* _Work order_:
Reproduce the data below word for word.

(Items from a data source)
(* ===== verification/SignalWait.v ===== *)
(** The waits: [WaitRelaxed] of [src/core/DefaultSignal.cpp] and [InterruptSignal.cpp], and
    [StreamPool::WaitAnySignal] of [src/core/Stream.cpp].

    The loops poll: what they see in their [n]-th round, the value included, is up to the other
    threads and the clock, so it is given as a function of [n].  Times are integers, in
    picoseconds as [fast_clock] has them; the rounding of its [double]s is not modelled. *)
From S2P Require Import Prelude Atomic Signal.
From stdpp Require Import sorting.
Local Open Scope Z_scope.

(** What round [n] of a wait reads: [IsValid], the value, the time, and the value once more for
    the answer after a timeout. *)
Record obs := mkObs { o_valid : bool; o_value : Z; o_time : Z; o_last : Z }.
(** What a round does before the next. *)
Inductive pause := Spin | Sleep (ms : Z) | WaitOnEvent (ms : Z).
Inductive wait_state_t := BLOCKED | ACTIVE.

Definition kMaxElapsed : Z := 200 * 10 ^ 6.
Definition per_ms : Z := 10 ^ 9.

(** ** One signal *)

Section wait.
Context (env : nat -> obs) (condition compare_value start_time fast_timeout : Z).

(** The head of a round: an answer, or the time that has passed. *)
Definition round (o : obs) : Z + Z :=
  if negb (o_valid o) then inl 0
  else match condition_met condition (o_value o) compare_value with
       | None => inl 0
       | Some true => inl (signal_value (o_value o))
       | Some false =>
           if fast_timeout <? o_time o - start_time then inl (signal_value (o_last o))
           else inr (o_time o - start_time)
       end.

Definition busy_pause (elapsed : Z) : pause := if kMaxElapsed <? elapsed then Sleep 20 else Spin.
(** The time left, in milliseconds, below the value that stands for no limit. *)
Definition wait_ms (elapsed : Z) : Z :=
  let ct := u64 (Z.quot (fast_timeout - elapsed) per_ms) in
  if 0xFFFFFFFE <? ct then 0xFFFFFFFE else ct.
Definition interrupt_pause (wait_hint : wait_state_t) (elapsed : Z) : pause :=
  match wait_hint with
  | ACTIVE => Spin
  | BLOCKED => if elapsed <? kMaxElapsed then Sleep 20 else WaitOnEvent (wait_ms elapsed)
  end.

(** The loop, with the pauses it makes; [None] when it goes on for longer than [fuel]. *)
Fixpoint wait_loop (pausing : Z -> pause) (fuel n : nat) : option (Z * list pause) :=
  match fuel with
  | O => None
  | S fuel =>
      match round (env n) with
      | inl r => Some (r, [])
      | inr elapsed => '(r, ps) ← wait_loop pausing fuel (S n); Some (r, pausing elapsed :: ps)
      end
  end.
Definition BusyWait_WaitRelaxed (fuel : nat) : option (Z * list pause) := wait_loop busy_pause fuel 0.
Definition Interrupt_WaitRelaxed (prior : Z) (wait_hint : wait_state_t) (fuel : nat) : option (Z * list pause) :=
  wait_loop (interrupt_pause (if negb (prior =? 0) then ACTIVE else wait_hint)) fuel 0.
End wait.

(** ** Several signals *)

(** What a round reads of one signal: [IsValid], whether its event is a fatal memory fault, and
    the value. *)
Record sobs := mkSobs { s_valid : bool; s_fatal : bool; s_value : Z }.
Definition minus_one : Z := 2 ^ 32 - 1.

(** The [for] loop of a round: what to return, and the value for [satisfying_value]. *)
Fixpoint scan_signals (i : Z) (os : list sobs) (conds : list (Z * Z)) : option (Z * option Z) :=
  match os, conds with
  | o :: os, (c, v) :: conds =>
      if negb (s_valid o) then Some (minus_one, None)
      else if s_fatal o then Some (i, None)
      else match condition_met c (s_value o) v with
           | None => Some (minus_one, None)
           | Some true => Some (i, Some (signal_value (s_value o)))
           | Some false => scan_signals (i + 1) os conds
           end
  | _, _ => None
  end.

Definition any_pause (start_time fast_timeout : Z) (wait_hint : wait_state_t) (time : Z) : pause :=
  match wait_hint with
  | ACTIVE => Spin
  | BLOCKED => if time - start_time <? kMaxElapsed then Spin
               else WaitOnEvent (wait_ms fast_timeout (time - start_time))
  end.
Fixpoint any_loop (env : nat -> list sobs * Z) (conds : list (Z * Z)) (start_time fast_timeout : Z) (wait_hint : wait_state_t)
    (fuel n : nat) : option (Z * option Z * list pause) :=
  match fuel with
  | O => None
  | S fuel =>
      let '(os, time) := env n in
      match scan_signals 0 os conds with
      | Some (r, sat) => Some (r, sat, [])
      | None =>
          if fast_timeout <? time - start_time then Some (minus_one, None, [])
          else '(r, sat, ps) ← any_loop env conds start_time fast_timeout wait_hint fuel (S n);
               Some (r, sat, any_pause start_time fast_timeout wait_hint time :: ps)
      end
  end.

(** [std::unique] of a sorted range. *)
Fixpoint unique (l : list nat) : list nat :=
  match l with
  | x :: (y :: _) as l => if decide (x = y) then unique l else x :: unique l
  | _ => l
  end.
(** The hint in force and the events to sleep on. *)
Definition any_hint (prior : Z) (events : list (option nat)) (wait_hint : wait_state_t) : wait_state_t :=
  if (negb (prior =? 0) || existsb (fun e => negb (bool_decide (is_Some e))) events)%bool then ACTIVE else wait_hint.
Definition any_events (wait_hint : wait_state_t) (events : list (option nat)) : list nat :=
  match wait_hint with ACTIVE => [] | BLOCKED => unique (merge_sort le (omap id events)) end.

(** The head and the scope guards of [WaitAnySignal]; a signal may be listed more than once. *)
Fixpoint max_prior (prior : Z) (signals : list nat) : M Z :=
  match signals with
  | [] => ret prior
  | i :: signals =>
      let* s := sig i in
      put i (set_waiting (u32 (waiting_ s + 1)) s) ;;;
      max_prior (Z.max prior (waiting_ s)) signals
  end.
Definition any_begin (signals : list nat) : M Z :=
  for_each Retain signals ;;;
  max_prior 0 signals.
Definition any_end (signals : list nat) : M unit :=
  for_each (fun i => upd i (fun s => set_waiting (u32 (waiting_ s - 1)) s)) signals ;;;
  for_each Release signals.
Definition WaitAnySignal (env : nat -> list sobs * Z) (conds : list (Z * Z)) (start_time fast_timeout : Z)
    (prior : Z) (events : list (option nat)) (wait_hint : wait_state_t) (fuel : nat) : option (Z * option Z * list pause) :=
  any_loop env conds start_time fast_timeout (any_hint prior events wait_hint) fuel 0.

Example wait_example :
  let env n := mkObs true (Z.of_nat n - 3) (Z.of_nat n * 10 ^ 8) 0 in
  Interrupt_WaitRelaxed env CONDITION_GTE 1 0 (10 ^ 10) 0 BLOCKED 10 =
    Some (1, [Sleep 20; Sleep 20; WaitOnEvent 9; WaitOnEvent 9]).
Proof. vm_compute. reflexivity. Qed.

* _Solution_:
(* ===== verification/SignalWait.v ===== *)
(** The waits: [WaitRelaxed] of [src/core/DefaultSignal.cpp] and [InterruptSignal.cpp], and
    [StreamPool::WaitAnySignal] of [src/core/Stream.cpp].

    The loops poll: what they see in their [n]-th round, the value included, is up to the other
    threads and the clock, so it is given as a function of [n].  Times are integers, in
    picoseconds as [fast_clock] has them; the rounding of its [double]s is not modelled. *)
From S2P Require Import Prelude Atomic Signal.
From stdpp Require Import sorting.
Local Open Scope Z_scope.

(** What round [n] of a wait reads: [IsValid], the value, the time, and the value once more for
    the answer after a timeout. *)
Record obs := mkObs { o_valid : bool; o_value : Z; o_time : Z; o_last : Z }.
(** What a round does before the next. *)
Inductive pause := Spin | Sleep (ms : Z) | WaitOnEvent (ms : Z).
Inductive wait_state_t := BLOCKED | ACTIVE.

Definition kMaxElapsed : Z := 200 * 10 ^ 6.
Definition per_ms : Z := 10 ^ 9.

(** ** One signal *)

Section wait.
Context (env : nat -> obs) (condition compare_value start_time fast_timeout : Z).

(** The head of a round: an answer, or the time that has passed. *)
Definition round (o : obs) : Z + Z :=
  if negb (o_valid o) then inl 0
  else match condition_met condition (o_value o) compare_value with
       | None => inl 0
       | Some true => inl (signal_value (o_value o))
       | Some false =>
           if fast_timeout <? o_time o - start_time then inl (signal_value (o_last o))
           else inr (o_time o - start_time)
       end.

Definition busy_pause (elapsed : Z) : pause := if kMaxElapsed <? elapsed then Sleep 20 else Spin.
(** The time left, in milliseconds, below the value that stands for no limit. *)
Definition wait_ms (elapsed : Z) : Z :=
  let ct := u64 (Z.quot (fast_timeout - elapsed) per_ms) in
  if 0xFFFFFFFE <? ct then 0xFFFFFFFE else ct.
Definition interrupt_pause (wait_hint : wait_state_t) (elapsed : Z) : pause :=
  match wait_hint with
  | ACTIVE => Spin
  | BLOCKED => if elapsed <? kMaxElapsed then Sleep 20 else WaitOnEvent (wait_ms elapsed)
  end.

(** The loop, with the pauses it makes; [None] when it goes on for longer than [fuel]. *)
Fixpoint wait_loop (pausing : Z -> pause) (fuel n : nat) : option (Z * list pause) :=
  match fuel with
  | O => None
  | S fuel =>
      match round (env n) with
      | inl r => Some (r, [])
      | inr elapsed => '(r, ps) ← wait_loop pausing fuel (S n); Some (r, pausing elapsed :: ps)
      end
  end.
Definition BusyWait_WaitRelaxed (fuel : nat) : option (Z * list pause) := wait_loop busy_pause fuel 0.
Definition Interrupt_WaitRelaxed (prior : Z) (wait_hint : wait_state_t) (fuel : nat) : option (Z * list pause) :=
  wait_loop (interrupt_pause (if negb (prior =? 0) then ACTIVE else wait_hint)) fuel 0.
End wait.

(** ** Several signals *)

(** What a round reads of one signal: [IsValid], whether its event is a fatal memory fault, and
    the value. *)
Record sobs := mkSobs { s_valid : bool; s_fatal : bool; s_value : Z }.
Definition minus_one : Z := 2 ^ 32 - 1.

(** The [for] loop of a round: what to return, and the value for [satisfying_value]. *)
Fixpoint scan_signals (i : Z) (os : list sobs) (conds : list (Z * Z)) : option (Z * option Z) :=
  match os, conds with
  | o :: os, (c, v) :: conds =>
      if negb (s_valid o) then Some (minus_one, None)
      else if s_fatal o then Some (i, None)
      else match condition_met c (s_value o) v with
           | None => Some (minus_one, None)
           | Some true => Some (i, Some (signal_value (s_value o)))
           | Some false => scan_signals (i + 1) os conds
           end
  | _, _ => None
  end.

Definition any_pause (start_time fast_timeout : Z) (wait_hint : wait_state_t) (time : Z) : pause :=
  match wait_hint with
  | ACTIVE => Spin
  | BLOCKED => if time - start_time <? kMaxElapsed then Spin
               else WaitOnEvent (wait_ms fast_timeout (time - start_time))
  end.
Fixpoint any_loop (env : nat -> list sobs * Z) (conds : list (Z * Z)) (start_time fast_timeout : Z) (wait_hint : wait_state_t)
    (fuel n : nat) : option (Z * option Z * list pause) :=
  match fuel with
  | O => None
  | S fuel =>
      let '(os, time) := env n in
      match scan_signals 0 os conds with
      | Some (r, sat) => Some (r, sat, [])
      | None =>
          if fast_timeout <? time - start_time then Some (minus_one, None, [])
          else '(r, sat, ps) ← any_loop env conds start_time fast_timeout wait_hint fuel (S n);
               Some (r, sat, any_pause start_time fast_timeout wait_hint time :: ps)
      end
  end.

(** [std::unique] of a sorted range. *)
Fixpoint unique (l : list nat) : list nat :=
  match l with
  | x :: (y :: _) as l => if decide (x = y) then unique l else x :: unique l
  | _ => l
  end.
(** The hint in force and the events to sleep on. *)
Definition any_hint (prior : Z) (events : list (option nat)) (wait_hint : wait_state_t) : wait_state_t :=
  if (negb (prior =? 0) || existsb (fun e => negb (bool_decide (is_Some e))) events)%bool then ACTIVE else wait_hint.
Definition any_events (wait_hint : wait_state_t) (events : list (option nat)) : list nat :=
  match wait_hint with ACTIVE => [] | BLOCKED => unique (merge_sort le (omap id events)) end.

(** The head and the scope guards of [WaitAnySignal]; a signal may be listed more than once. *)
Fixpoint max_prior (prior : Z) (signals : list nat) : M Z :=
  match signals with
  | [] => ret prior
  | i :: signals =>
      let* s := sig i in
      put i (set_waiting (u32 (waiting_ s + 1)) s) ;;;
      max_prior (Z.max prior (waiting_ s)) signals
  end.
Definition any_begin (signals : list nat) : M Z :=
  for_each Retain signals ;;;
  max_prior 0 signals.
Definition any_end (signals : list nat) : M unit :=
  for_each (fun i => upd i (fun s => set_waiting (u32 (waiting_ s - 1)) s)) signals ;;;
  for_each Release signals.
Definition WaitAnySignal (env : nat -> list sobs * Z) (conds : list (Z * Z)) (start_time fast_timeout : Z)
    (prior : Z) (events : list (option nat)) (wait_hint : wait_state_t) (fuel : nat) : option (Z * option Z * list pause) :=
  any_loop env conds start_time fast_timeout (any_hint prior events wait_hint) fuel 0.

Example wait_example :
  let env n := mkObs true (Z.of_nat n - 3) (Z.of_nat n * 10 ^ 8) 0 in
  Interrupt_WaitRelaxed env CONDITION_GTE 1 0 (10 ^ 10) 0 BLOCKED 10 =
    Some (1, [Sleep 20; Sleep 20; WaitOnEvent 9; WaitOnEvent 9]).
Proof. vm_compute. reflexivity. Qed.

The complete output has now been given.